Friday, October 11, 2013

Free Kayla Dress Pattern in 4/5T PLUS Tutorial!

I've completely updated this post to include the tutorial instead of writing up another post and linking to it. I've made the shorts version of the Kayla pattern in a woven fabric this time, just to see how the pattern fits in material other than the knit that I used in the dress version. Oh yeah, I do also loooove this sheer cotton woven I found for cheap at Walmart as well (see below in tutorial pics.) I bought two yards of it to test patterns with since it was under $2/yard and if it happens to turn out nice- bam, new wearable outfit! =)

Because it's a sheer cotton, I plan to layer it over cable knit stockings in the fall with a cardi over the top.

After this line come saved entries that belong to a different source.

Lemma NoDup_keys_set k v o : NoDup o.*1 → NoDup (Js.set k v o).*1.
Proof. rewrite keys_set. case_decide; auto using NoDup_snoc_fresh. Qed.

Lemma NoDup_keys_update k init f o : NoDup o.*1 → NoDup (Js.update k init f o).*1.
Proof. rewrite keys_update. case_decide; auto using NoDup_snoc_fresh. Qed.
End DictionaryFacts.

Lemma elem_of_insert_by_index {V : Type} (i : N) (kv : string * V)
    (l : list (N * (string * V))) (x : N * (string * V)) :
  x ∈ Js.insert_by_index i kv l ↔ x = (i, kv) ∨ x ∈ l.
Proof.
  induction l as [|[j kv'] l IH]; simpl.
  - rewrite list_elem_of_singleton. split; [auto|]. intros [?|?%elem_of_nil]; done.
  - destruct (i <=? j)%N; rewrite !elem_of_cons; [done|]. rewrite IH. naive_solver.
Qed.

Lemma elem_of_index_entries {V : Type} (o : list (string * V)) (i : N)
    (kv : string * V) :
  (i, kv) ∈ Js.index_entries o ↔ kv ∈ o ∧ Js.array_index kv.1 = Some i.
Proof.
  induction o as [|kv' o IH]; simpl.
  - split; [by intros ?%elem_of_nil|by intros [?%elem_of_nil _]].
  - destruct (Js.array_index kv'.1) as [j|] eqn:E.
    + rewrite elem_of_insert_by_index, IH, elem_of_cons. split.
      * intros [[= -> ->]|[? ?]]; auto.
      * intros [[->|?] ?]; [left; congruence|auto].
    + rewrite IH, elem_of_cons. split; [naive_solver|].
      intros [[->|?] ?]; [congruence|auto].
Qed.

(** [Object.entries] enumerates exactly the entries of the object. *)
Lemma elem_of_Object_entries {V : Type} (o : list (string * V)) (kv : string * V) :
  kv ∈ Js.Object_entries o ↔ kv ∈ o.
Proof.
  unfold Js.Object_entries, Js.named_entries.
  rewrite elem_of_app, list_elem_of_fmap, list_elem_of_filter. split.
  - intros [([i kv'] & -> & Hin)|[_ ?]]; [|done].
    by apply elem_of_index_entries in Hin as [? _].
  - intros Hin. destruct (Js.array_index kv.1) as [i|] eqn:E; [left|by right].
    exists (i, kv). split; [done|]. by apply elem_of_index_entries.
Qed.

Lemma elem_of_Object_values {V : Type} (o : list (string * V)) (v : V) :
  v ∈ Js.Object_values o ↔ ∃ k, (k, v) ∈ o.
Proof.
  unfold Js.Object_values. rewrite list_elem_of_fmap. split.
  - intros ([k v'] & -> & Hin). exists k. by apply elem_of_Object_entries.
  - intros [k Hin]. exists (k, v). split; [done|]. by apply elem_of_Object_entries.
Qed.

So here's the link for the download.

The materials you'll need are: your fabric of choice in knit or woven, bias tape, lace trim (optional), three-four buttons, and fusible interfacing.
The finished waist size is approximately 20" using a 3/8" seam allowance (which is included in all pattern pieces).
Just an FYI: if using knit, the size is closer to a 4/5T; if using woven, non-stretch fabric, it'll be more like a 3/4T.

1. Cut out the pieces you want to use. In this case, I'm using the 3/4 sleeve and shorts in woven cotton.

2. Apply 1" width fusible interfacing to button placket on the front bodice pieces. This will help stabilize it for when the buttonholes and buttons get sewn in. Then fold the placket in half and press with hot iron.

3. The placket should overlap each other when the shoulder seams are matched up with the back bodice. Pin shoulder seams together and sew.

4. Press the shoulder seam (finish it off nicely too if you're not using knit) and this is what you should have.

5. Take a sleeve and line up the center of the sleeve with the shoulder seam. To find the center of the sleeve, I press the sleeve after I cut it on the fold so the fold line tells me where to line it up with the shoulder seam.

6. Pin all the way around the curve, making sure to line up fabric as closely as possible. Then sew carefully and slowly to follow the curve. Finish the seams if not using knit.

7. Press the seams when finished. Repeat step 6 and 7 for other sleeve. I also finished the sleeve hem here as well but I would recommend doing it after the top is sewn completely together to give it a clean finish.

8. Flip your top around so right sides are facing each other. Line up the seams in the armpits first and pin then pin down the sides and sleeves. Sew using 3/8" seam allowance.

9. Flip right side out after finishing and pressing seams and this is what you'll have! Almost done!

10. Pin your shorts right sides together and sew down the curved sides only. For the skirt option, simply cut the rectangle and sew into a tube with right sides together.

11. After finishing and pressing seams, lay the shorts flat so the front and back seams are lined up. Pin the center seam together first and then pin the rest of the curve. Sew and finish seams if needed.

12. I placed two 1/2" pleats on the front side of the shorts. Simply measure to see where the center of each leg is then pinch a 1/2" of fabric from the outside of the shorts leg inwards and pin. Sew a basting stitch over each pleat to keep them in place. 

13. Flip the shorts inside out with the front facing you. The top should be upside down with right sides out. Push top down into the shorts and pin the waist seam together.

14. You can mark where the center is on your bodice piece (both front and back) so you know where to line it up with the shorts. The seams on the shorts should line up with wherever you marked the center on your bodice.

15. Finish your seams if needed, press, then flip and almost done!

16. I added vintage lace trim to the bottom hem of my shorts. It's just so pretty, I couldn't resist. You can simply fold it in twice, press, and sew to finish the hem instead if you like.

17. Preeeettty!

18. I finished the collar with bias tape but you can also fold in twice, press and sew to finish as well.

19. Sew buttonholes and fun, colorful buttons and you're finished! I'm using large 1" buttons here so I only needed three but if using smaller buttons, you'll need at least four of them.

I love this fabric and the vintage lace together. So pretty! I can't wait to show you K's modelling pics in this outfit! They're still being edited right now but she's a doll in this one! 

Thanks for being so patient with me on this one! I eeked it in just on time because this week is midterm finals and I'm gonna be swamped all this week! 

And below is just a reminder of the skirt version! I still have yet to try out the flutter/short sleeves but I think I will save those for next spring! 



Thanks so much for stopping by today!

xoxo ~ Julia

1 comment:

  1. please can you add a pic of the dress on a hanger so i can "pin" it?